No one understands the ins and outs (or ups and downs) of yoyo dieting better than I do. I have been up and down that scale so much, that if it were a piano, I’d have written an opera by now.
I have had the problem of being a little on the heavy side since I was a child. My grandmother used to say I was “pleasingly plump,” but there was never anything pleasing about being plump in my mind. It took me a while, but I eventually equated my love of anything loaded with sugar with gaining weight. So I learned to cut down on the sweet stuff and I was a lot less pleasing and a lot more trim for most of my teens.
I blamed my children for my weight gain as I got older. It was because I had children, that I sacrificed my beautiful figure, I told myself. However, I knew the real culprit was sugar. Add to that the fact that I love my carbs and I’ve never met a hamburger I didn’t like, and my weight added up.
Oh, I would get the flu or something and shed a few pounds, but it always came back. I had the typical yoyo dieter closet: on one end, the clothes for when I had trimmed off a few pounds…building up to the other end, which held the clothes for my ballooning days of high poundage. Of course, in between that were clothes in every size I had ever reached.
Then, my daughter announced she was getting married. Well, what could I do? There was no way I could be at the top of my weight gain when she married, could I? As it turned out, I found a unique way to scale my weight down: I sewed six bridesmaid’s dresses in a nightmare of silky teal material and countless, endless black flounces. I was so busy cutting, sewing, worrying, panicking, etc., that I had no time to eat.
I slid into my daughter’s wedding at the trimmest point I had been in years and was able to get the requisite fancy dress in a smaller size — that’s right, I didn’t sew it! I was so proud of that dress—that dress that I didn’t sew, but that was a significantly smaller size!
But, the years rolled on and the yoyo slowly crept back up. Then, my younger daughter announced she was getting married. The good news was that I didn’t have to enter sewing hell, since she bought the attendant’s dresses. The bad news was that I had reached that point on the scale between heavy and “take the tank off the scale, for the love of of heaven!”
I bought a dress for that wedding, equally fancy, but several sizes larger than my first one. It was shortly after that when my doctor said, “It’s now or never, time to let go of your potatoes, bread and sugar.” I was distraught. He had just described my entire diet!

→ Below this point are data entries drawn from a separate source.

(** C8, amended: a save that fails while one icon is made is fatal for
    the run: the exception leaves [create_icon] and the loop over the
    sizes, the icons of the sizes before it stay written, and the sizes
    after it are not attempted. *)
Theorem C8_save_failure_aborts_run
    (P : pillow) (before : list Z) (size : Z) (after : list Z)
    (w w1 : world) :
  for_sizes P before w = Returned w1 ->
  save P (icon_name size) = false ->
  exists e,
    for_sizes P (before ++ size :: after) w = Propagated e w1
    /\ (before ++ size :: after = sizes -> main P w = Propagated e w1).
Proof.
  intros Hb Hs.
  destruct (create_icon_unwritable P size (icon_name size) w1 Hs) as [e He].
  exists e.
  assert (E : for_sizes P (before ++ size :: after) w = Propagated e w1).
  { rewrite for_sizes_app, Hb. cbn [for_sizes]. rewrite He. reflexivity. }
  split; [exact E|].
  intros Hsz. unfold main. rewrite <- Hsz, E. reflexivity.
Qed.

(** The amended C8 where icon32.png cannot be written. *)
Lemma C8_witness :
  exists e,
    for_sizes (pillow_without "icon32.png") ([16] ++ 32 :: [48; 128])%Z
      empty_world
    = Propagated e
        (mkWorld
           [("icon16.png", draw (Text 5 1 (Some DefaultFont)) (canvas 16))]
           ["Created icon16.png"])
    /\ (([16] ++ 32 :: [48; 128])%Z = sizes ->
        main (pillow_without "icon32.png") empty_world
        = Propagated e
            (mkWorld
               [("icon16.png",
                 draw (Text 5 1 (Some DefaultFont)) (canvas 16))]
               ["Created icon16.png"])).
Proof.
  apply (C8_save_failure_aborts_run (pillow_without "icon32.png")
           [16%Z] 32%Z [48%Z; 128%Z] empty_world); reflexivity.
Defined.

End IconFailures.

(** ** More on [extract_clean_css]: what it keeps, and running it twice *)

Section ExtractOutput.

Import ExtractCleanCss.

Lemma enter_not_skipping (st : state) (l : string) :
  skip_until_next_section (enter st l) = false -> is_skin_section l = false.
Proof.
  unfold enter. destruct (is_skin_section l); [discriminate | reflexivity].
Qed.

Lemma extract_loop_kept_unmarked (st : state) (ls : list string) :
  Forall (fun l => unmarked l = true) (keep_lines st) ->
  Forall (fun l => unmarked l = true) (keep_lines (loop st ls)).
Proof.
  revert st ls. apply (extract_loop_visit_ind (fun st ls =>
    Forall (fun l => unmarked l = true) (keep_lines st) ->
    Forall (fun l => unmarked l = true) (keep_lines (loop st ls)))).
  - intros st H. exact H.
  - intros st raw rest T IH H. rewrite extract_loop_cons, T.
    apply IH. rewrite keep_lines_enter. exact H.
  - intros st raw rest T IH H. rewrite extract_loop_cons, T.
    apply IH. unfold keep_or_drop.
    destruct (skip_until_next_section (enter st (strip raw))) eqn:E; cbn.
    + rewrite keep_lines_enter. exact H.
    + rewrite keep_lines_enter. apply Forall_app. split; [exact H|].
      constructor; [|constructor]. unfold unmarked.
      rewrite (enter_not_skipping _ _ E), T. reflexivity.
Qed.

(** No line that [extract_clean_css] writes holds one of its markers:
    neither a skin-section word, nor the general dark-mode selector
    without the speech-controls one, nor a skin selector. *)
Theorem extract_output_unmarked (lines : list string) :
  Forall (fun l => is_skin_section (strip l) = false
                   /\ is_general_dark_mode (strip l) = false
                   /\ is_skin_selector (strip l) = false)
    (filter_lines lines).
Proof.
  assert (H : Forall (fun l => unmarked l = true) (filter_lines lines)).
  { apply extract_loop_kept_unmarked. constructor. }
  eapply Forall_impl; [|exact H]. cbv beta. unfold unmarked, triggers_skip.
  intros l Hl. apply andb_true_iff in Hl as [H1 H2].
  apply negb_true_iff in H1, H2. apply orb_false_iff in H2 as [H2 H3].
  auto.
Qed.

(** Filtering the lines that [extract_clean_css] kept keeps them all. *)
Theorem extract_filter_lines_idempotent (lines : list string) :
  filter_lines (filter_lines lines) = filter_lines lines.
Proof.
  unfold filter_lines at 1. rewrite extract_loop_clean; [reflexivity.. |].
  assert (H : Forall (fun l => unmarked l = true) (filter_lines lines)).
  { apply extract_loop_kept_unmarked. constructor. }
  eapply Forall_impl; [|exact H]. cbv beta. unfold unmarked.
  intros l Hl. apply andb_true_iff in Hl as [H1 H2].
  apply negb_true_iff in H1, H2. auto.
Qed.

(** The counts [extract_clean_css] prints: there is at least one
    original line, the cleaned count lies between 0 and the original
    one, and the removed count is their difference, never negative. *)
Theorem extract_report_counts (content : string) :
  let '(original, cleaned, removed) := report content in
  (1 <= original /\ 0 <= cleaned <= original
   /\ 0 <= removed /\ original = cleaned + removed)%Z.
Proof.
  unfold report.
  destruct (extract_loop_mask (mkState [] false) (split LF content))
    as (mask & Hl & Hk).
  pose proof (select_length mask (split LF content) Hl) as Hs.
  unfold filter_lines. rewrite Hk. cbn [keep_lines app].
  destruct (split_from_cons LF "" content) as (x & xs & E).
  unfold split in *. rewrite E in *. cbn [List.length] in *. lia.
Qed.

End ExtractOutput.

(** ** Splitting what was joined *)

Section SplitJoin.

Local Open Scope string_scope.

Lemma count_nonneg (c : ascii) (s : string) : (0 <= count c s)%Z.
Proof. induction s as [|d s IH]; simpl; [lia|]. destruct (Ascii.eqb c d); lia. Qed.

Lemma count_app (c : ascii) (a b : string) :
  count c (a ++ b) = (count c a + count c b)%Z.
Proof. induction a; simpl; lia. Qed.

Lemma count_zero_cons (c d : ascii) (s : string) :
  count c (String d s) = 0%Z -> Ascii.eqb c d = false /\ count c s = 0%Z.
Proof.
  simpl. pose proof (count_nonneg c s). destruct (Ascii.eqb c d); split;
    (reflexivity || lia).
Qed.

Lemma split_from_free (c : ascii) (l : string) :
  forall cur s,
  count c l = 0%Z -> split_from c cur (l ++ s) = split_from c (cur ++ l) s.
Proof.
  induction l as [|d l IH]; intros cur s H.
  - rewrite append_nil_r. reflexivity.
  - apply count_zero_cons in H as [Hd Hl]. simpl. rewrite Hd, IH by exact Hl.
    rewrite append_assoc. reflexivity.
Qed.

(** [sep.join(ls).split(sep)] gives [ls] back when no part holds the
    separator and there is a part. *)
Lemma split_join (c : ascii) (ls : list string) :
  ls <> [] ->
  Forall (fun l => count c l = 0%Z) ls ->
  split c (join (String c "") ls) = ls.
Proof.
  induction ls as [|x [|y ys] IH]; intros Hne Hf; [congruence| |].
  - inversion Hf as [|? ? Hx _]; subst. unfold split. simpl.
    rewrite <- (append_nil_r x) at 1. rewrite split_from_free by exact Hx.
    reflexivity.
  - inversion Hf as [|? ? Hx Hys]; subst. rewrite join_cons. unfold split.
    rewrite split_from_free by exact Hx. simpl.
    rewrite Ascii.eqb_refl. f_equal. apply IH; [discriminate | exact Hys].
Qed.

Lemma split_from_free_fields (c : ascii) (s : string) :
  forall cur,
  count c cur = 0%Z ->
  Forall (fun l => count c l = 0%Z) (split_from c cur s).
Proof.
  induction s as [|d s IH]; intros cur H; simpl.
  - constructor; [exact H | constructor].
  - destruct (Ascii.eqb c d) eqn:E.
    + constructor; [exact H | apply IH; reflexivity].
    + apply IH. rewrite count_app, H. simpl. rewrite E. reflexivity.
Qed.

Lemma select_Forall {A : Type} (Q : A -> Prop) (mask : list bool) :
  forall l, Forall Q l -> Forall Q (select mask l).
Proof.
  induction mask as [|b mask IH]; intros [|x l] H; simpl; try constructor.
  inversion H; subst. destruct b; [constructor|]; auto.
Qed.

Lemma select_all_true {A : Type} (l : list A) :
  select (repeat true (List.length l)) l = l.
Proof. induction l; simpl; congruence. Qed.

End SplitJoin.

Section ExtractTwice.

Import ExtractCleanCss.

I buckled down. I exercised, I gave up potatoes, bread and fish sticks. I stopped having my five candy bars a day and started walking instead. Slowly, I began the climb down the scale once more.
That was three years ago and since then I have been locked in my own house in a pandemic and after a while, I renewed my acquaintance with bread and potatoes. I may have started eating a lot of candy bars as well…but I kept on walking and exercising. I avoided the yoyo dieting problem by refusing to step on a scale. Then I wouldn’t know if I was getting heavier again.
Today, I was cleaning closets and I came across the dress of my slim memories from Stefanie’s wedding and I decided to see just how hard it would be to get into it. I shut my eyes, tried not to think of the Twinkies and Pepsi I had for lunch and slipped on my “skinny” wedding outfit. The picture with this article tells you that I proudly and surprisingly found out that it still fits! I didn’t even have to unzip it…it was perfect. It gave me the courage to step on the scale. I am right back to that pre-Stefanie’s wedding weight! What a kick!
I celebrated by not taking a walk today and having a half a box of cheese crackers washed down with a couple of Pepsis. I think the yoyo might be on the way back up?